Discussion on another blog has pushed me to lay down my views on abortion. I think they need to be broken into three categories: theological, ecclesiastical, and civil.
I think a strong biblical case can be made that as Christians we are to consider the fetus to be a complete human being with a soul and an eternal destination. The humanity of the fetus is expressed most explicitly by the reaction of the en-wombed John the Baptist in the presence of the even less developed Christ.
The aborted child, however, is not the theological focus. Arguments that the child might have grown up to cure cancer are essentially arguments that the will of God can be thwarted by the abortionist. May it never be. The theological argument is, as it always is, about glory to God. How is the glory of God revealed and sought among those who live, work, counsel or for whatever reason fall into the abortion sphere? The focus, theologically speaking, is on those who involve themselves, one way or another, in the abortion.
Another theological point is that there is nothing in the bible about "age of accountability" as it pertains to salvation. And if it were so, then abortion would have to be viewed at some level as mercy killing. The bible describes an age of accountability in Jewish criminal law, but not in terms of avoiding God's judgment. We are born in rebellion and conceived in sin. We can have hope, as King David expressed, that we will see dead infants in glory as a result of God's mercy--but in fact the bible is silent on the matter.
It is a mistake if fighting abortion approaches anything like a raison d'être for a church. The church is not in the business of fighting abortion. It is in the business of making disciples and tending to the saints. Infanticide was present in the Roman world--primarily in the form of abandonment: taking unwanted newborns (usually girls) to the wilderness and leaving them to die. This would have been known to Paul, yet we find no instruction to any church that they should adopt fighting this atrocity as a primary mission.
Individual Christians should and did rescue abandoned children when they could. But that is quite different from making abortion a "cause".
Adultery is a sin. Adultery is not against the law. At some level we have to acknowledge that it is not our responsibility to make sin illegal for unbelievers. It is our responsibility to hold each other (in the family of believers) accountable for our behavior.
That doesn't mean that we should not vote for candidates who share our views. It does mean that in doing so we are participating in the secular government, and have to respect and obey the laws that are passed.
If a non-believer wants to have an abortion then we can offer, without subterfuge or misrepresentation, counseling and the gospel. We should offer the same services post-abortion. In fact, we should double-down on the love we show post-abortion. I am happy that the organization our church supports is well known for maintaining the relationship it has begun even when the woman decides to have an abortion.

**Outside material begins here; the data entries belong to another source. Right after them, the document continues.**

(* ===== verification/InboxSocket.v ===== *)
(** * Live inboxes ([handle_ws_inbox_socket], [handle_ws_sealed_inbox_socket])

    A socket is a state machine next to the server: it subscribes to the hub,
    sends the first page of the backlog, and then reacts to what the client
    sends, to announcements and to a timer. A send may fail, which an event
    says. The database does not fail and envelopes serialise, so the branches
    for these errors are not reached. *)

From Stdlib Require Import Strings.Byte.
From stdpp Require Import sorting.
From S2P Require Import Prelude Bytes Errors Tlv Crypto Toy Alg Sealed ServerError Validation RequestAuth Caches Realtime ServerState ToyServer ServerFrame Messaging Delivery.
Local Open Scope N_scope.

(** What the server sends: the envelopes "sync" and "relay", and control
    frames. *)
Inductive Frame (item : Type) : Type :=
| FrameSync (messages : list item)
| FrameRelay (message : item)
| FramePing
| FramePong (payload : bytes)
| FrameClose.
Arguments FrameSync {item}.
Arguments FrameRelay {item}.
Arguments FramePing {item}.
Arguments FramePong {item}.
Arguments FrameClose {item}.

(** What [client_stream.next()] yields. *)
Inductive Inbound : Type :=
| InClose | InPing (payload : bytes) | InPong | InOther | InError | InEnd.

(** The branches of the [select!], each with the outcome of the send it makes. *)
Inductive SocketEvent : Type :=
| EvInbound (m : Inbound) (sent : bool)
| EvReceive (sent : bool)
| EvTick (sent : bool).

Record Socket (item : Type) := mkSocket {
  sk_subscriber : N;
  sk_last_message_id : Z;
  sk_last_activity : N;
  sk_open : bool;
  (** The frames handed to the client, oldest first. *)
  sk_sent : list (Frame item);
}.
Arguments mkSocket {item}.
Arguments sk_subscriber {item}.
Arguments sk_last_message_id {item}.
Arguments sk_last_activity {item}.
Arguments sk_open {item}.
Arguments sk_sent {item}.

Definition IDLE_TIMEOUT : N := 90 * 1000000000.

Section Sockets.
Context `{P : Primitives} `{V : Ed25519} `{B : Base64} `{X : Hex} `{I : HashIter} `{U : !Uuid}.
Context {row item : Type} (mb : Mailbox row item) (user_id device_id : bytes).
Implicit Type s : AppState.
Implicit Type k : Socket item.

(** [sender.send]: the frame is delivered, or the send fails. *)
Definition with_sent (f : Frame item) (ok : bool) k : Socket item :=
  mkSocket (sk_subscriber k) (sk_last_message_id k) (sk_last_activity k) (sk_open k)
    (if ok then sk_sent k ++ [f] else sk_sent k).

Definition with_activity (now : N) k : Socket item :=
  mkSocket (sk_subscriber k) (sk_last_message_id k) now (sk_open k) (sk_sent k).

Definition with_last (last : Z) k : Socket item :=
  mkSocket (sk_subscriber k) last (sk_last_activity k) (sk_open k) (sk_sent k).

(** [unsubscribe] and return, which drops the receiver. *)
Definition leave s k : AppState * Socket item :=
  (mb_set_hub mb (drop_receiver (sk_subscriber k)
                    (unsubscribe user_id device_id (sk_subscriber k) (mb_hub mb s))) s,
   mkSocket (sk_subscriber k) (sk_last_message_id k) (sk_last_activity k) false (sk_sent k)).

(** Up to the loop. *)
Definition socket_start (since : Z) (sent : bool) s : AppState * Socket item :=
  let '(h, subscriber_id) := subscribe user_id device_id (mb_hub mb s) in
  let s := mb_set_hub mb h s in
  let backlog_messages := map (mb_item mb) (take MAX_INBOX_PAGE (pending mb user_id device_id since (st_db s))) in
  let last_message_id := default since (max_id mb backlog_messages) in
  let k := mkSocket subscriber_id last_message_id (st_instant s) true [] in
  let k := match backlog_messages with [] => k | _ => with_sent (FrameSync backlog_messages) sent k end in
  match backlog_messages, sent with
  | _ :: _, false => leave s k
  | _, _ => ((update_cursor mb user_id device_id last_message_id s).1, k)
  end.

(** The sending half of the channel is held by the hub. *)
Definition sender_alive (id : N) (h : Hub item) : bool :=
  existsb (λ e : bytes * list N, existsb (N.eqb id) e.2) (map_to_list (hub_inner h)).

(** One turn of the loop; a branch that is not ready changes nothing. *)
Definition socket_step (e : SocketEvent) (s : AppState) (k : Socket item) : AppState * Socket item :=
  if sk_open k then
    match e with
    | EvInbound InClose _ | EvInbound InError _ | EvInbound InEnd _ => leave s k
    | EvInbound (InPing payload) sent =>
        let k := with_sent (FramePong payload) sent (with_activity (st_instant s) k) in
        if sent then (s, k) else leave s k
    | EvInbound InPong _ | EvInbound InOther _ => (s, with_activity (st_instant s) k)
    | EvReceive sent =>
        match recv (sk_subscriber k) (mb_hub mb s) with
        | (None, _) => if sender_alive (sk_subscriber k) (mb_hub mb s) then (s, k) else leave s k
        | (Some message, h) =>
            let s := mb_set_hub mb h s in
            if (mb_item_id mb message <=? sk_last_message_id k)%Z then (s, k)
            else
              let last_message_id := mb_item_id mb message in
              let k := with_sent (FrameRelay message) sent (with_last last_message_id k) in
              if sent then
                ((update_cursor mb user_id device_id last_message_id s).1,
                 with_activity (st_instant s) k)
              else leave s k
        end
    | EvTick sent =>
        if IDLE_TIMEOUT <? st_instant s - sk_last_activity k
        then leave s (with_sent FrameClose sent k)
        else
          let k := with_sent FramePing sent k in
          if sent then (s, k) else leave s k
    end
  else (s, k).

(** ** What the client receives *)

Definition frame_ids (f : Frame item) : list Z :=
  match f with
  | FrameSync messages => map (mb_item_id mb) messages
  | FrameRelay message => [mb_item_id mb message]
  | _ => []
  end.

Definition sent_ids k : list Z := concat (map frame_ids (sk_sent k)).

Lemma sent_ids_with (f : Frame item) (ok : bool) k :
  sent_ids (with_sent f ok k) = if ok then sent_ids k ++ frame_ids f else sent_ids k.
Proof.
  unfold sent_ids, with_sent. cbn [sk_sent]. destruct ok; [|done].
  rewrite map_app, concat_app. simpl. by rewrite app_nil_r.
Qed.

(** The server next to the socket: any step that only moves cursors forward. *)
Definition cursors_grow (d d' : Db) : Prop :=
  ∀ key c, mb_cursors mb d !! key = Some c → ∃ c', mb_cursors mb d' !! key = Some c' ∧ (c ≤ c')%Z.

Inductive socket_run (since : Z) : AppState → Socket item → Prop :=
| socket_started sent s : mailbox_wf mb (st_db s) →
    socket_run since (socket_start since sent s).1 (socket_start since sent s).2
| socket_event e s k : socket_run since s k →
    socket_run since (socket_step e s k).1 (socket_step e s k).2
| socket_server s s' k : socket_run since s k → cursors_grow (st_db s) (st_db s') → socket_run since s' k.

(** What holds along every run: identifiers increase up to the last one, and an
    open socket has moved the cursor past all of them. *)
Record socket_inv (since : Z) (s : AppState) (k : Socket item) : Prop := {
  si_sorted : StronglySorted Z.lt (sent_ids k);
  si_above : ∀ x, x ∈ sent_ids k → (since < x ≤ sk_last_message_id k)%Z;
  si_since : (since ≤ sk_last_message_id k)%Z;
  si_cursor : sk_open k = true → ∃ c, mb_cursors mb (st_db s) !! (user_id, device_id) = Some c ∧
    (sk_last_message_id k ≤ c)%Z;
}.

Context `{HL : !MailboxLaws mb}.

Lemma leave_db s k : st_db (leave s k).1 = st_db s.
Proof. apply mb_hub_db. Qed.

Lemma update_cursor_run (m : Z) s :
  ∃ c, mb_cursors mb (st_db (update_cursor mb user_id device_id m s).1) !! (user_id, device_id) = Some c ∧
    (m ≤ c)%Z.
Proof.
  unfold update_cursor, execute, sm_modify. cbn [fst st_db set_db]. rewrite mb_cursors_set, lookup_partial_alter_eq.
  eexists. split; [reflexivity|]. case_match; [|lia]. destruct (Z.ltb_spec m z); lia.
Qed.

Lemma inv_leave since s k : socket_inv since s k → socket_inv since (leave s k).1 (leave s k).2.
Proof. by intros [Hs Ha Hg _]. Qed.

Lemma inv_control since s k (f : Frame item) (ok : bool) :
  frame_ids f = [] → socket_inv since s k → socket_inv since s (with_sent f ok k).
Proof.
  intros Hf [Hs Ha Hg Hc].
  assert (E : sent_ids (with_sent f ok k) = sent_ids k).
  { rewrite sent_ids_with, Hf, app_nil_r. by destruct ok. }
  split; rewrite ?E; done.
Qed.

Lemma inv_activity since s k (now : N) : socket_inv since s k → socket_inv since s (with_activity now k).
Proof. by intros [Hs Ha Hg Hc]. Qed.

Lemma inv_db since s s' k :
  mb_cursors mb (st_db s') = mb_cursors mb (st_db s) → socket_inv since s k → socket_inv since s' k.
Proof. intros E [Hs Ha Hg Hc]. split; [done..|]. by rewrite E. Qed.

Lemma inv_start since (sent : bool) s :
  mailbox_wf mb (st_db s) →
  socket_inv since (socket_start since sent s).1 (socket_start since sent s).2.
Proof.
  intros Hwf. unfold socket_start. destruct (subscribe user_id device_id (mb_hub mb s)) as [h id].
  rewrite mb_hub_db. fold (page mb user_id device_id since (st_db s)).
  pose proof (page_sorted mb user_id device_id since (st_db s) Hwf) as Hsort.
  pose proof (page_above mb user_id device_id since (st_db s)) as Habove.
  destruct (next_since_spec mb user_id device_id since (st_db s) Hwf) as (Hge & Hup & _).
  fold (next_since mb since (page mb user_id device_id since (st_db s))).
  set (p := page mb user_id device_id since (st_db s)) in *. set (last := next_since mb since p) in *.
  set (k0 := mkSocket id last _ true []).
  assert (H0 : ∀ k, sk_last_message_id k = last → sent_ids k = [] ∨ sent_ids k = map (mb_item_id mb) p →
    StronglySorted Z.lt (sent_ids k) ∧ (∀ x, x ∈ sent_ids k → (since < x ≤ sk_last_message_id k)%Z) ∧
    (since ≤ sk_last_message_id k)%Z).
  { intros k -> [->| ->]; split_and!; try done; [constructor|set_solver|].
    intros x Hx. split; [by apply Habove|by apply Hup]. }
  assert (Hk : ∀ b, sent_ids (with_sent (FrameSync p) b k0) = [] ∨ sent_ids (with_sent (FrameSync p) b k0) = map (mb_item_id mb) p).
  { intros b. rewrite sent_ids_with. destruct b; [by right|by left]. }
  destruct p as [|m p'] eqn:Ep; [|destruct sent]; cbn [fst snd].
  - destruct (H0 k0 eq_refl ltac:(by left)) as (?&?&?). split; [done..|]. intros _. apply update_cursor_run.
  - destruct (H0 (with_sent (FrameSync (m :: p')) true k0) eq_refl (Hk true)) as (?&?&?). split; [done..|]. intros _. apply update_cursor_run.
  - destruct (H0 (with_sent (FrameSync (m :: p')) false k0) eq_refl (Hk false)) as (?&?&?). by split.
Qed.

Lemma inv_relay since s k (message : item) (sent : bool) :
  socket_inv since s k → (sk_last_message_id k < mb_item_id mb message)%Z →
  let k' := with_sent (FrameRelay message) sent (with_last (mb_item_id mb message) k) in
  StronglySorted Z.lt (sent_ids k') ∧ (∀ x, x ∈ sent_ids k' → (since < x ≤ sk_last_message_id k')%Z) ∧
  (since ≤ sk_last_message_id k')%Z.
Proof.
  intros [Hs Ha Hg Hc] Hlt k'. unfold k'. rewrite sent_ids_with. cbn [sk_last_message_id with_sent with_last frame_ids].
  change (sent_ids (with_last (mb_item_id mb message) k)) with (sent_ids k). destruct sent.
  - split_and!; [|intros x [Hx%Ha| ->%list_elem_of_singleton]%elem_of_app; lia|lia].
    apply StronglySorted_app_2; [|done|repeat constructor].
    intros x y Hx%Ha ->%list_elem_of_singleton. lia.
  - split_and!; [done|intros x Hx%Ha; lia|lia].
Qed.

Lemma inv_step since e s k :
  socket_inv since s k → socket_inv since (socket_step e s k).1 (socket_step e s k).2.
Proof.
  intros Hinv. unfold socket_step. destruct (sk_open k) eqn:Eo; [|done].
  destruct e as [m sent|sent|sent].
  - destruct m; try by apply inv_leave.
    + destruct sent; [|apply inv_leave]; by apply inv_control, inv_activity.
    + by apply inv_activity.
    + by apply inv_activity.
  - destruct (recv (sk_subscriber k) (mb_hub mb s)) as [[message|] h]; [|case_match; [done|by apply inv_leave]].
    assert (Hinv' : socket_inv since (mb_set_hub mb h s) k) by (eapply inv_db; [|done]; by rewrite mb_hub_db).
    destruct (Z.leb_spec (mb_item_id mb message) (sk_last_message_id k)); [done|].
    destruct (inv_relay since _ k message sent Hinv' ltac:(lia)) as (Hs & Ha & Hg). destruct sent.
    + apply inv_activity. split; [done..|]. intros _. apply update_cursor_run.
    + by split.
  - case_match; [by apply inv_leave, inv_control|]. destruct sent; [|apply inv_leave]; by apply inv_control.
Qed.

Lemma socket_run_inv since s k : socket_run since s k → socket_inv since s k.
Proof.
  induction 1 as [sent s Hwf|e s k Hrun IH|s s' k Hrun IH Hgrow].
  - by apply inv_start.
  - by apply inv_step.
  - destruct IH as [Hs Ha Hg Hc]. split; [done..|]. intros Ho. destruct (Hc Ho) as (c & Hc' & Hle).
    destruct (Hgrow _ _ Hc') as (c' & ? & ?). exists c'. split; [done|lia].
Qed.
End Sockets.

Definition handle_ws_inbox_socket `{P : Primitives} `{B : Base64} (user_id device_id : bytes) (since : Z)
    (sent : bool) : AppState → AppState * Socket InboxItem :=
  socket_start direct_mailbox user_id device_id since sent.
Definition handle_ws_sealed_inbox_socket `{P : Primitives} `{B : Base64} (user_id device_id : bytes) (since : Z)
    (sent : bool) : AppState → AppState * Socket SealedInboxItem :=
  socket_start sealed_mailbox user_id device_id since sent.



(** A backlog of more than one page: the socket sends the first 200 messages and
    moves the cursor there; the first live message then moves it past the rest,
    which neither the socket nor any poll delivers. *)
Definition backlog_state : @AppState Toy :=
  toy_state 1000000000000 0
    (set_relay_messages (mkTable (map (λ i, toy_message i (lit "d1")) (seqZ 1 201)) 202) toy_db).

Lemma socket_skips_backlog :
  let r0 := handle_ws_inbox_socket (lit "bob") (lit "d1") 0 true backlog_state in
  let headers := toy_headers (lit "alice") (lit "d1") 101 1000 (lit "n5")
                   (λ a, relay_auth_message a (lit "bob") (lit "live")) in
  let s1 := (relay_message (lit "bob") headers {| rr_sender_user_id := lit "alice"; rr_device_id := lit "d1";
               rr_message_bytes_base64 := b64_encode (lit "live") |} r0.1).1 in
  let r1 := socket_step direct_mailbox (lit "bob") (lit "d1") (EvReceive true) s1 r0.2 in
  sent_ids direct_mailbox r1.2 = seqZ 1 200 ++ [203%Z] ∧
  201%Z ∈ map rm_message_id (rows (relay_messages (st_db r1.1))) ∧
  (get_inbox (lit "bob") (bob_headers (lit "n6") 200) (Some 200%Z) r1.1).2 =
    Err (conflict (lit "inbox since cursor regressed for this authenticated session")).
Proof.
  intros r0 headers s1 r1. split; [vm_compute; reflexivity|]. split.
  - apply (bool_decide_unpack _). vm_compute. exact I.
  - vm_compute. reflexivity.
Qed.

For believers--we need sensitivity as well. We can all agree that abortion of a healthy baby in the birth canal, when there is no risk to the mother, is murder. That establishes the principle. How far back into the pregnancy you can extrapolate and what is the effect of extraordinary circumstances (rape, incest, severe deformity, etc) is problematic. What would I say to a sister in Christ who had an abortion? I would say: "I love you, and what's done is done. Let's move on." What would I say to a sister in Christ who was raped and contemplating a first trimester abortion? I would say: "I cannot pretend walk in your shoes." I would tell her to pray. I would tell her that if there is a clear right or wrong answer here I don't claim to know it. I would tell her that her salvation is not dependent on her making the correct choice here. I might hope she chooses to keep the child but I would not berate her into that decision.
I would support a law that made abortion (with no mitigating circumstances) illegal after some point in the pregnancy in the same manner that I support making murder illegal. How far I would push that I don't know. At some point I would rather be inclined to leave it between the woman and God.